PASTORS John Hagee and Jerry Falwell have both denied a report in The Jerusalem Post earlier this week that they embrace the “dual covenant” theology, which holds that Jews are saved through a special relationship with God and so need not become Christians to get to heaven.

In a statement to the Post, the Texas-based televangelist Hagee said that neither he nor Southern Baptist pastor Falwell “believe or teach Dual Covenant.”

John Hagee and Jerry Falwell
Pastors John Hagee and Jerry Falwell – File

Hagee added that he had “made it a practice for 25 years not to target Jews for conversion” at any “Night to Honor Israel” events. If Jews “inquire about our faith at a later time, we give them a full scriptural presentation of redemption.”

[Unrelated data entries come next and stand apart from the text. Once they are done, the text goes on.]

Record cursor := Cursor { cx : Z; cy : Z }.
Definition null_cursor : cursor := Cursor (-1) (-1).
Definition cursor_eqb (a b : cursor) : bool := (cx a =? cx b) && (cy a =? cy b).

Record screen := Screen {
  buffer : list Z;       (* uint16_t cells *)
  position : cursor
}.

(** [(color << 8) | (uint16_t)c]: a [char] is signed, so a byte above 127 is
    sign-extended over the colour. *)
Definition make_color_char (c : Z) (fg bg : color) : Z :=
  let color := u16 (Z.lor (Z.shiftl (color_val bg) 4) (color_val fg)) in
  u16 (Z.lor (Z.shiftl color 8) (u16 (s8 c))).

Definition write_color_char_at (b : list Z) (pos : cursor) (c : Z) (fg bg : color) : outcome (list Z) :=
  aset b (cy pos * SCREEN_WIDTH + cx pos) (make_color_char c fg bg).

(** [memmove(buffer, &VGA_MEMORY[80], 80 * 24 * sizeof(uint16_t))]: every row moves
    up by one, the last row stays. *)
Definition scroll (b : list Z) : list Z :=
  let n := Z.to_nat (SCREEN_WIDTH * (SCREEN_HEIGHT - 1)) in
  take n (drop (Z.to_nat SCREEN_WIDTH) b) ++ drop n b.

Definition advance_one_y (s : screen) : screen :=
  if cy (position s) + 1 =? SCREEN_HEIGHT - 1 then Screen (scroll (buffer s)) (position s)
  else Screen (buffer s) (Cursor (cx (position s)) (cy (position s) + 1)).

Definition advance_one (s : screen) : screen :=
  if cx (position s) <? SCREEN_WIDTH then Screen (buffer s) (Cursor (cx (position s) + 1) (cy (position s)))
  else advance_one_y (Screen (buffer s) (Cursor 0 (cy (position s)))).

Definition advance_cursor_to_newline (s : screen) : screen :=
  advance_one_y (Screen (buffer s) (Cursor 0 (cy (position s)))).

Definition set_cursor (s : screen) (pos : cursor) : screen := Screen (buffer s) pos.

(** [screen::print_char] *)
Definition print_char (s : screen) (c : Z) (fg bg : color) : outcome screen :=
  if c =? 10 then Ok (advance_cursor_to_newline s)
  else if c =? 8 then
    let pos := if 0 <? cx (position s) then Cursor (cx (position s) - 1) (cy (position s)) else position s in
    b ← write_color_char_at (buffer s) pos 32 black black;
    Ok (Screen b pos)
  else
    b ← write_color_char_at (buffer s) (position s) c fg bg;
    Ok (advance_one (Screen b (position s))).

(** [screen::clear]: the two nested loops, row by row. *)
Fixpoint clear_row (n : nat) (b : list Z) (x y : Z) : outcome (list Z) :=
  match n with
  | O => Ok b
  | S n' => b' ← write_color_char_at b (Cursor x y) 32 black black; clear_row n' b' (x + 1) y
  end.

Fixpoint clear_rows (n : nat) (b : list Z) (y : Z) : outcome (list Z) :=
  match n with
  | O => Ok b
  | S n' => b' ← clear_row (Z.to_nat SCREEN_WIDTH) b 0 y; clear_rows n' b' (y + 1)
  end.

Definition clear (s : screen) : outcome screen :=
  b ← clear_rows (Z.to_nat SCREEN_HEIGHT) (buffer s) 0;
  Ok (Screen b (Cursor 0 0)).

(** [class string]: a text (without its NUL), its colours and its position. *)
Record vstring := VString {
  text : list Z;
  background : color;
  foreground : color;
  at_ : cursor
}.
Definition vstring_of (t : list Z) : vstring := VString t black white null_cursor.

Fixpoint print_chars (s : screen) (t : list Z) (fg bg : color) : outcome screen :=
  match t with
  | [] => Ok s
  | c :: t' => s' ← print_char s c fg bg; print_chars s' t' fg bg
  end.

Definition write_impl (v : vstring) (s : screen) : outcome screen :=
  let s1 := if negb (cursor_eqb (at_ v) null_cursor) then set_cursor s (at_ v) else s in
  print_chars s1 (text v) (foreground v) (background v).

Definition print (s : screen) (t : list Z) : outcome screen := write_impl (vstring_of t) s.
Definition puts (s : screen) (t : list Z) : outcome screen :=
  s' ← write_impl (vstring_of t) s; Ok (advance_cursor_to_newline s').
(** [string::print_char(c)] *)
Definition put_char (s : screen) (c : Z) : outcome screen := print_char s c white black.

(** ** Every write stays on the screen *)

Definition CELLS : Z := SCREEN_WIDTH * SCREEN_HEIGHT.

(** The cursor may stand one past the last column; it never reaches the last row. *)
Record wf (s : screen) : Prop := {
  wf_cells : zlen (buffer s) = CELLS;
  wf_x : 0 <= cx (position s) <= SCREEN_WIDTH;
  wf_y : 0 <= cy (position s) < SCREEN_HEIGHT - 1
}.

Lemma scroll_length b : zlen b = CELLS -> zlen (scroll b) = CELLS.
Proof.
  unfold scroll, CELLS, SCREEN_WIDTH, SCREEN_HEIGHT, zlen. intros H.
  rewrite length_app, length_take, !length_drop. lia.
Qed.

Lemma advance_one_y_wf s :
  zlen (buffer s) = CELLS -> 0 <= cx (position s) <= SCREEN_WIDTH -> 0 <= cy (position s) < SCREEN_HEIGHT - 1 ->
  wf (advance_one_y s).
Proof.
  intros Hb Hx Hy. unfold advance_one_y. case_if; split; cbn [buffer position cx cy]; try done; try lia.
  by apply scroll_length.
Qed.

Lemma newline_wf s : wf s -> wf (advance_cursor_to_newline s).
Proof. intros [Hb Hx Hy]. apply advance_one_y_wf; cbn [buffer position cx cy]; unfold SCREEN_WIDTH in *; lia || done. Qed.

Lemma advance_one_wf s : wf s -> wf (advance_one s).
Proof.
  intros [Hb Hx Hy]. unfold advance_one. case_if.
  - split; cbn [buffer position cx cy]; lia || done.
  - apply advance_one_y_wf; cbn [buffer position cx cy]; unfold SCREEN_WIDTH in *; lia || done.
Qed.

He stressed that “regardless of the response from the Jewish person, we remain friends in support of the State of Israel as required by scripture.”

Falwell, meanwhile, posted a statement on his website to the effect that he believes “all people – Baptists, Methodists, Pentecostals, Jews, Muslims, etc.” must accept Jesus in order to enter heaven.

The Jerusalem Post had reported that Pastor Hagee and Rabbi Aryeh Scheinberg had persuaded Falwell to change his view that salvation is obtained exclusively through faith in Jesus Christ. Now, if true, that would have been jaw-dropping. The fact that the story ran at all in a reputable paper like the Post should raise some questions.

Why was it published? Was the Post‘s reporter duped? Did he rely on sources rather than speaking directly to Hagee, Scheinberg, and Falwell? Or was this a whole-cloth fabrication? And if so, to what end?